Saturday, November 26, 2011

Syldavian History of the 17th century

Syldavia began the 17th century in possession of only a fraction of its historical territory and was fortunate to have even that. Borduria held the rest on behalf of the Ottomans and all of the country would have been entirely occupied if not for the long intervention of the Venetians.  Even in the lands that remained in its possession in the 1600’s, Syldavia’s sovereignty was open to question, as their kings had been vassals of the Venetian Republic since shortly before the arrival of the Ottomans in the north-western Balkans.  While the Venetians exercised their power in Syldavia principally to their own advantage, their interest in using the western Balkans as a front to contain the Ottomans did have the effect of propping up Syldavia and the Almazout dynasty during their period of utmost weakness.  
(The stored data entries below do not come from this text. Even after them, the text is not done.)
(* ===== verification/FeatureResolver.v ===== *)
(** * FeatureResolver: Features in the cache, in the checkout and in a frozen lock
    ([cdenv-cli/src/feature_sources/]: [cache.rs], [local.rs], [metadata.rs], [mod.rs] and the
    resolutions of [http.rs] and [oci.rs])

    The registry and the disk are one world; an action logs the requests it sends.  The disk is that
    of [FileTree], its calls fail as the operating system likes.  [fs::canonicalize],
    [serde_json::from_slice] and the random suffixes are parameters. *)

From S2P Require Import Prelude Text Order Effects Utf8 Net Identity Storage FileTree Profile FeatureReference Feature FeatureParser FeatureLock FeatureArchive FeatureSources.

(** [slice::sort_by_key] of the names of a directory: by bytes. *)
Fixpoint insert_name (name : list N) (names : list (list N)) : list (list N) :=
  match names with
  | [] => [name]
  | other :: rest => match str_cmp name other with Gt => other :: insert_name name rest | _ => name :: names end
  end.
Definition sort_names (names : list (list N)) : list (list N) := foldr insert_name [] names.

(** [OsStr::as_encoded_bytes] of a relative path whose components are given from the last to the first. *)
Definition path_bytes (relative : Path) : list N := join [47] (rev relative).

Section resolver.
Context `{UrlApi} {W : Type} (send : W -> Request -> W * result unit Response).
Context (status_display : N -> str) (sha256 : list N -> list N).
Context (parse_index : list N -> result str IndexDocument) (parse_manifest : list N -> result str ManifestDocument)
  (parse_token : list N -> result str TokenDocument).
Context (user umask : N) (tar_entries : bool -> list N -> result unit (list (result unit TarEntry))).
Context (from_slice : list N -> result unit Json) (metadata_from_value : Json -> result FeatureError FeatureMetadata).
Context (canonical : gmap Path (Entry (list N)) -> Path -> option Path).
Abbreviation bytes := (list N).
Abbreviation digest_bytes := (digest_bytes sha256).

(** ** Files of the cache *)

(** [File::open], [File::metadata] *)
Definition open_read (p : Path) : disk_io bytes IoError unit :=
  system_call untouched (fun _ t => (t, let? _ := ok_or Io_NotFound (t !! p) in Ok tt)).

(** [write_all] on the file that was created: a failure may leave a part. *)
Definition append_chunk (p : Path) (chunk : bytes) : disk_io bytes IoError unit :=
  let put (more : bytes) (t : gmap Path (Entry bytes)) :=
    match t !! p with
    | Some e => <[p := mkEntry (e_kind e) (e_uid e) (e_mode e) (e_content e ++ more)]> t
    | None => t
    end in
  system_call (fun step t => put (os_partial (step_write step)) t) (fun _ t => (put chunk t, Ok tt)).

(** [fs::rename] of a file: another file is replaced. *)
Definition rename_file (src dst : Path) : disk_io bytes IoError unit :=
  system_call untouched (fun _ t =>
    match t !! src with
    | None => (t, Err Io_NotFound)
    | Some e =>
        match t !! dst with
        | Some e' => if bool_decide (e_kind e' = Kind_Directory) then (t, Err Io_Other) else (<[dst := e]> (delete src t), Ok tt)
        | None => match creatable t dst with Ok _ => (<[dst := e]> (delete src t), Ok tt) | Err error => (t, Err error) end
        end
    end).

(** [let _ = fs::remove_file(path);] *)
Definition discard {X} (p : Path) (k : disk_io bytes FeatureSourceError X) : disk_io bytes FeatureSourceError X :=
  do? _ := remove_file p else (fun _ => k) in k.

(** @src cdenv-cli/src/feature_sources/cache.rs:163-218 verify_cached *)
Definition verify_cached (path : Path) (digest : str) (size : option N) : disk_io bytes FeatureSourceError bool :=
  let failed (_ : IoError) := FS_Cache (On_disk path) in
  do? metadata := (do? entry := symlink_metadata path
      else (fun e => match e with Io_NotFound => done None | _ => raise (failed e) end) in done (Some entry)) else raise in
  match metadata with
  | None => done false
  | Some metadata =>
      if negb (bool_decide (e_kind metadata = Kind_File)) then raise (failed Io_Other) else
      do? _ := open_read path or failed in
      do? opened := symlink_metadata path or failed in
      if negb (bool_decide (e_kind opened = Kind_File)) then raise (failed Io_Other) else
      do? content := read_file path or failed in
      let actual := digest_bytes content in
      if negb (str_eqb actual digest) then raise (FS_Digest digest actual) else
      if match size with Some expected => negb (expected =? lenN content) | None => false end
      then raise (FS_Oci ($"cached blob size mismatch")) else
      done true
  end.

(** The loop over the chunks; what was written so far is what was hashed.
    @src cdenv-cli/src/feature_sources/cache.rs:48-72 FeatureSourceResolver::cache_response *)
Fixpoint write_chunks (limit : N) (temporary : Path) (chunks : list (result unit bytes)) (written : bytes) :
    disk_io bytes FeatureSourceError bytes :=
  match chunks with
  | [] => done written
  | Err _ :: _ => raise (FS_Transport ($"<response-body>"))
  | Ok chunk :: rest =>
      match checked_download_size (lenN written) (lenN chunk) limit with
      | Err error => discard temporary (raise error)
      | Ok _ =>
          do? _ := append_chunk temporary chunk or (fun _ => FS_Cache (On_disk temporary)) in
          write_chunks limit temporary rest (written ++ chunk)
      end
  end.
By the reign of King Karel II in the mid 17th century, Venetian dominance in Syldavia began to chafe, most notably due to the trade monopoly and demands for taxes and ongoing troop contributions for the reinforcement of the besieged Venetian army in Crete.  Few of those soldiers ever returned home. Karel II’s intention was of course to continue to push back the Bordurian frontier but the Venetians’ attentions had, by then, been turned toward their Mediterranean empire.  The troops Karel lost to the struggle over Crete greatly weakened his efforts to recover more territory.  Karel did manage to retake the strategic town of Djordjevaro, key to the upper Wladir river valley, but could not hold it in the long run.  When the last treaty of vassalage expired in 1658, Venice was terribly weakened by the expensive war still going on in Crete and was not in a position to coerce a renewed pact. Karel and then Ottokar VIII managed to forestall the question of vassalage for years by signing trade deals favourable to Venice and consenting to a mutual local defence treaty.  Syldavia had regained its sovereignty. 

King Ottokar VIII.  Note purported Mace of King Muskar at right.
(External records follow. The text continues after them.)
(** The tree has the lock at [path], or a temporary file beside what was there. *)
Definition left_behind t t' (temporary : Path) : Prop := exists m c, t' = <[temporary := mkEntry Kind_File user m c]> t.

Lemma write_lock_spec t name parent temporary m0 mode bytes :
  let path := name :: parent in
  temporary <> path -> t !! temporary = None ->
  post (write_lock path parent temporary mode bytes) (<[temporary := mkEntry Kind_File user m0 []]> t) (fun t' r n =>
    match r with
    | Ok _ => t' = <[path := mkEntry Kind_File user mode bytes]> t
    | Err _ => (left_behind t t' temporary \/ t' = <[path := mkEntry Kind_File user mode bytes]> t) /\
        (n = 0%nat -> kind_is Kind_Directory t parent -> temporary <> parent -> kind_is Kind_Directory t path)
    end).
Proof.
  intros path Hne Hfree. unfold write_lock.
  assert (Hleft : forall m c, left_behind t (<[temporary := mkEntry Kind_File user m c]> t) temporary) by (intros m c; by exists m, c).
  apply post_handle. eapply post_impl; [apply set_file_mode_spec, lookup_insert_eq|]. intros t1 [[]|e] n1; cbn beta iota; intros [-> ->].
  2:{ apply post_raise. split; [left; apply Hleft|done]. }
  rewrite insert_insert_eq. cbn [e_kind e_uid e_content].
  apply post_handle. unfold append_chunk. apply post_call; intros step1; cbn beta iota zeta; rewrite lookup_insert_eq, insert_insert_eq; cbn [e_kind e_uid e_mode e_content app].
  { apply post_raise. split; [left; apply Hleft|done]. }
  do 2 (apply post_handle; unfold sync_file at 1; apply post_call; intros ?; cbn beta iota; [apply post_raise; split; [left; apply Hleft|done]|]).
  apply post_handle. unfold rename_file. apply post_call; intros step2; cbn beta iota; [apply post_raise; split; [left; apply Hleft|done]|].
  rewrite lookup_insert_eq, lookup_insert_ne by done.
  assert (Hdone : post (do? _ := open_read parent else raise in sync_file) (<[path := mkEntry Kind_File user mode bytes]> (delete temporary (<[temporary := mkEntry Kind_File user mode bytes]> t)))
    (fun t' r n => match r with
     | Ok _ => t' = <[path := mkEntry Kind_File user mode bytes]> t
     | Err _ => (left_behind t t' temporary \/ t' = <[path := mkEntry Kind_File user mode bytes]> t) /\
        (n = 0%nat -> kind_is Kind_Directory t parent -> temporary <> parent -> kind_is Kind_Directory t path)
     end)).
  { rewrite delete_insert_id by done. apply post_handle. unfold open_read. apply post_call; intros step3; cbn beta iota; [apply post_raise; by split; [right|]|].
    rewrite lookup_insert_ne by (by intros ?%(f_equal length); cbn in *; lia).
    destruct (t !! parent) eqn:Ep; cbn [ok_or].
    - unfold sync_file. apply post_call; intros step4; [by split; [right|]|done].
    - apply post_raise. split; [by right|]. intros _ (d & Hd & _). by rewrite Hd in Ep. }
  destruct (t !! path) as [e|] eqn:Epath.
  - destruct (bool_decide_reflect (e_kind e = Kind_Directory)) as [Hk|Hk]; [|by apply Hdone].
    apply post_raise. split; [left; apply Hleft|]. intros _ _ _. by exists e.
  - unfold creatable. rewrite lookup_insert_ne by done. rewrite Epath. unfold path at 1. cbn match.
    destruct (decide (temporary = parent)) as [->|Hnp].
    { rewrite lookup_insert_eq. cbn. apply post_raise. split; [left; apply Hleft|]. intros. done. }
    rewrite lookup_insert_ne by done. destruct (t !! parent) as [d|] eqn:Ep; cbn [ok_or].
    + destruct (bool_decide_reflect (e_kind d = Kind_Directory)) as [Hk|Hk]; cbn [negb]; [by apply Hdone|].
      apply post_raise. split; [left; apply Hleft|]. intros _ (d' & Hd & Hk') _. by rewrite Ep in Hd; injection Hd as <-.
    + apply post_raise. split; [left; apply Hleft|]. intros _ (d & Hd & _). by rewrite Hd in Ep.
Qed.

Lemma temporary_not_lock b (parent : Path) : temporary_name b :: parent <> FEATURE_LOCK_FILE :: parent.
Proof. intros [= H]. Qed.

Lemma temporary_not_parent b (parent : Path) : temporary_name b :: parent <> parent.
Proof. intros H%(f_equal length). cbn in H. lia. Qed.

(** The mode that a replacement keeps. *)
Definition kept_mode t p : N := match t !! p with Some e => N.land (e_mode e) 511 | None => 420 end.

(** What replacing the lock of a directory may leave. *)
Definition replaced t t' (parent : Path) bytes : Prop :=
  t' = <[FEATURE_LOCK_FILE :: parent := mkEntry Kind_File user (kept_mode t (FEATURE_LOCK_FILE :: parent)) bytes]> t.

Lemma atomic_replace_spec parent bytes t :
  post (atomic_replace_checkout_file user umask random (FEATURE_LOCK_FILE :: parent) bytes) t (fun t' r n =>
    match r with
    | Ok _ => replaced t t' parent bytes
    | Err _ =>
        (t' = t \/ replaced t t' parent bytes \/
         (0 < n)%nat /\ exists b, t !! (temporary_name b :: parent) = None /\ left_behind t t' (temporary_name b :: parent)) /\
        (n = 0%nat -> kind_is Kind_Directory t parent -> ~ kind_is Kind_Directory t (FEATURE_LOCK_FILE :: parent) ->
         ~ forall k, (k < 32)%nat -> exists b, random k = Some b /\ t !! (temporary_name b :: parent) = None)
    end).
Proof.
  set (path := FEATURE_LOCK_FILE :: parent). unfold atomic_replace_checkout_file. fold path. change (path) with (FEATURE_LOCK_FILE :: parent) at 2.
  apply post_handle. unfold existing_mode. apply post_handle. unfold symlink_metadata. apply post_call; intros step; cbn beta iota.
  { apply post_raise. apply post_raise. split; [by left|done]. }
  assert (Hrest : post (
      do? temporary := allocate_temporary user umask random parent else raise in
      do? _ := write_lock path parent temporary (kept_mode t path) bytes
        else (fun source => do? _ := remove_file temporary else (fun _ => raise (FL_Write path source)) in raise (FL_Write path source)) in
      done tt) t (fun t' r n => match r with
    | Ok _ => replaced t t' parent bytes
    | Err _ =>
        (t' = t \/ replaced t t' parent bytes \/
         (0 < n)%nat /\ exists b, t !! (temporary_name b :: parent) = None /\ left_behind t t' (temporary_name b :: parent)) /\
        (n = 0%nat -> kind_is Kind_Directory t parent -> ~ kind_is Kind_Directory t path ->
         ~ forall k, (k < 32)%nat -> exists b, random k = Some b /\ t !! (temporary_name b :: parent) = None)
    end)).
  - apply post_handle. unfold allocate_temporary. eapply post_impl; [apply allocate_loop_spec|]. intros t1 [tmp|e] n1; cbn beta iota.
    2:{ intros [-> Hn]. apply post_raise. split; [by left|]. intros Hz Hd _. apply Hn; [lia|done|lia]. }
    intros (b & -> & Hfree & ->). apply post_handle.
    eapply post_impl; [apply write_lock_spec; [apply temporary_not_lock|done]|]. intros t2 [[]|e] n2; cbn beta iota.
    { intros ->. by apply post_done. }
    intros [Hleft Hn]. apply post_handle. unfold remove_file. apply post_call; intros step2; cbn beta iota.
    { apply post_raise. split; [|lia]. destruct Hleft as [Hl| ->]; [|by right; left]. right. right. split; [lia|]. by exists b. }
    assert (Hend : forall t3, (t3 = t \/ replaced t t3 parent bytes) -> post (X := unit) (raise (FL_Write path e)) t3 (fun t' r n => match r with
      | Ok _ => replaced t t' parent bytes
      | Err _ =>
          (t' = t \/ replaced t t' parent bytes \/
           (0 < n1 + (n2 + (0 + n)))%nat /\ exists b, t !! (temporary_name b :: parent) = None /\ left_behind t t' (temporary_name b :: parent)) /\
          ((n1 + (n2 + (0 + n)))%nat = 0%nat -> kind_is Kind_Directory t parent -> ~ kind_is Kind_Directory t path ->
           ~ forall k, (k < 32)%nat -> exists b, random k = Some b /\ t !! (temporary_name b :: parent) = None) end)).
    { intros t3 Ht3. apply post_raise. split; [tauto|]. intros Hz Hd Hnd _. apply Hnd, Hn; [lia|done|apply temporary_not_parent]. }
    destruct Hleft as [(m & c & ->)| ->].
    + rewrite lookup_insert_eq. cbn. rewrite delete_insert_id by done. apply Hend. by left.
    + rewrite lookup_insert_ne by (symmetry; apply temporary_not_lock). rewrite Hfree. apply Hend. by right.
  - destruct (t !! path) as [e|] eqn:Ep; cbn [ok_or]; apply post_done;
      (replace (kept_mode t path) with (match t !! path with Some e => N.land (e_mode e) 511 | None => 420 end) in Hrest by done);
      rewrite Ep in Hrest; exact Hrest.
Qed.
End replace.

(** ** The command *)

Section command.
Context `{UrlApi} {W : Type} (Url_parse : str -> result str FeatureUrl).
Context (resolve : FeatureReference -> Path -> act (W * Disk (list N)) Request FeatureSourceError VerifiedFeature).
Context (canonical : gmap Path (Entry (list N)) -> Path -> option Path) (user umask : N).
Context (to_vec_pretty : FeatureLock -> option (list N)) (client : result FeatureSourceError unit) (random : nat -> option (list N)).
Context (cache : Path -> Prop).
Implicit Types (t : gmap Path (Entry (list N))).

(** Outside the cache nothing changed. *)
Definition same_checkout t t' : Prop := forall q, ~ cache q -> t' !! q = t !! q.

Context (resolve_confined : forall r directory t, runs (resolve r directory) t (fun t' _ _ => same_checkout t t')).

Lemma retrieve_confined fuel directory : forall pending packages t,
  runs (retrieve_loop resolve fuel directory pending packages) t (fun t' _ _ => same_checkout t t').
Proof.
  induction fuel as [|fuel IH]; intros [|r pending] packages t; cbn [retrieve_loop].
  1, 3: by apply runs_done.
  { by apply runs_raise. }
  destruct (bool_decide _); [apply IH|]. apply runs_handle. eapply runs_impl; [apply resolve_confined|].
  intros t1 l1 [v|e] H1; cbn beta iota; [|by apply runs_raise].
  eapply runs_impl; [apply IH|]. intros t2 l2 x H2 q Hq. rewrite H2 by done. by apply H1.
Qed.

Lemma runs_checked {E F X Y : Type} (r : result E X) (h : E -> act (W * Disk (list N)) Request F Y) k t Q :
  match r with Ok x => runs (k x) t Q | Err e => runs (h e) t Q end -> runs (handle (pure r) h k) t Q.
Proof. intros Hr. apply runs_handle. intros w d <-. destruct r; exact Hr. Qed.

(** The directory of the configuration, with links followed, in the checkout. *)
Definition lock_directory t checkout (directory : Path) : Prop :=
  exists root, canonical t checkout = Some root /\ root `suffix_of` directory.

Lemma checked_lock_target_spec checkout directory t :
  post (checked_lock_target canonical checkout directory) t (fun t' r n => t' = t /\ forall target, r = Ok target ->
    exists found, canonical t directory = Some found /\ target = FEATURE_LOCK_FILE :: found /\ lock_directory t checkout found /\
      (t !! target = None \/ kind_is Kind_File t target)).
Proof.
  unfold checked_lock_target. apply post_handle. unfold canonicalize at 1. apply post_call; intros s1; cbn beta iota; [by apply post_raise|].
  destruct (canonical t checkout) as [root|] eqn:Er; cbn [ok_or]; [|by apply post_raise].
  apply post_handle. unfold canonicalize. apply post_call; intros s2; cbn beta iota; [by apply post_raise|].
  destruct (canonical t directory) as [found|] eqn:Ef; cbn [ok_or]; [|by apply post_raise].
  destruct (bool_decide_reflect (root `suffix_of` found)) as [Hs|Hs]; cbn [negb]; [|by apply post_raise]. cbn zeta.
  apply post_handle. unfold symlink_metadata. apply post_call; intros s3; cbn beta iota; [by apply post_raise|].
  destruct (t !! _) as [e|] eqn:Et; cbn [ok_or].
  - destruct (bool_decide_reflect (e_kind e = Kind_File)) as [Hk|Hk]; cbn [negb]; [|by apply post_raise].
    apply post_done. split; [done|]. intros ? [= <-]. exists found. split_and!; [done..|by exists root|]. right. by exists e.
  - apply post_done. split; [done|]. intros ? [= <-]. exists found. split_and!; [done..|by exists root|by left].
Qed.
Ragusia (the territory of the city of Dbrnouk) had also defected in the same manner a generation earlier and had guaranteed its security by building impressive fortifications around its port, through the growing importance of its trade which brought wealth rendered it too important for most neighbours to attack outright) and by new strategic alliances.  The governing republican Council of Dbrnouk extended preferential trade rules to the Ottomans who then used Dbrnouk as a preferred (if secondary) port in the Mediterranean trade.  This was a matter of some importance as trade goods originating in or passing through the Ottoman Empire were prized throughout Europe and by supporting a separate market in Dbrnouk, the Ottomans cut into the trade of their adversary in Venice.  Dbrnouk’s significance as a centre of Balkan trade was still limited however, as its access to the continental interior was limited by poor roads and by the eternal hostilities on the Bordurian frontier. 
Ragusian Irregular Infantryman, 17th century

With the diminished authority of Venice, Karel II, Ottokar VIII and their successors strove to culture closer relations with the Imperium.  The Habsburgs had played, since the time of Alexander I, more or less the role of a friendly uncle to Syldavia.  They were certainly interested in expanding their influence in the Balkans and in working with enemies of the Ottomans.  Better yet, Syldavia was too far from the Imperium’s real borders to permit substantial gestures of aid and real diplomatic entanglements.  By the latter 17th century, many young Syldavian nobles passed time in Austria, as students or wastrels. As well, Syldavian mercenaries found their way into Imperial service and some of these proved quite successful, at least at la petite guerre.  The experience of these men led some of the sons of Syldavia’s privileged families to venture to Vienna (Wyenow in the Syldavian tongue) and to undertake military careers there.  Upon their return to Syldavia these men commonly found their way into positions of political and military leadership, resulting tin a general sympathy for the Imperioum in Syldavian government.  With the battle against Borduria going nowhere, Ottokar VIII turned to Imperial examples to modernise his forces.
Syldavian Irregular Light Infantry and Cavalry of the mid to late 17th Century (image actually from the fabulous Vinkhuijzen Collection ) 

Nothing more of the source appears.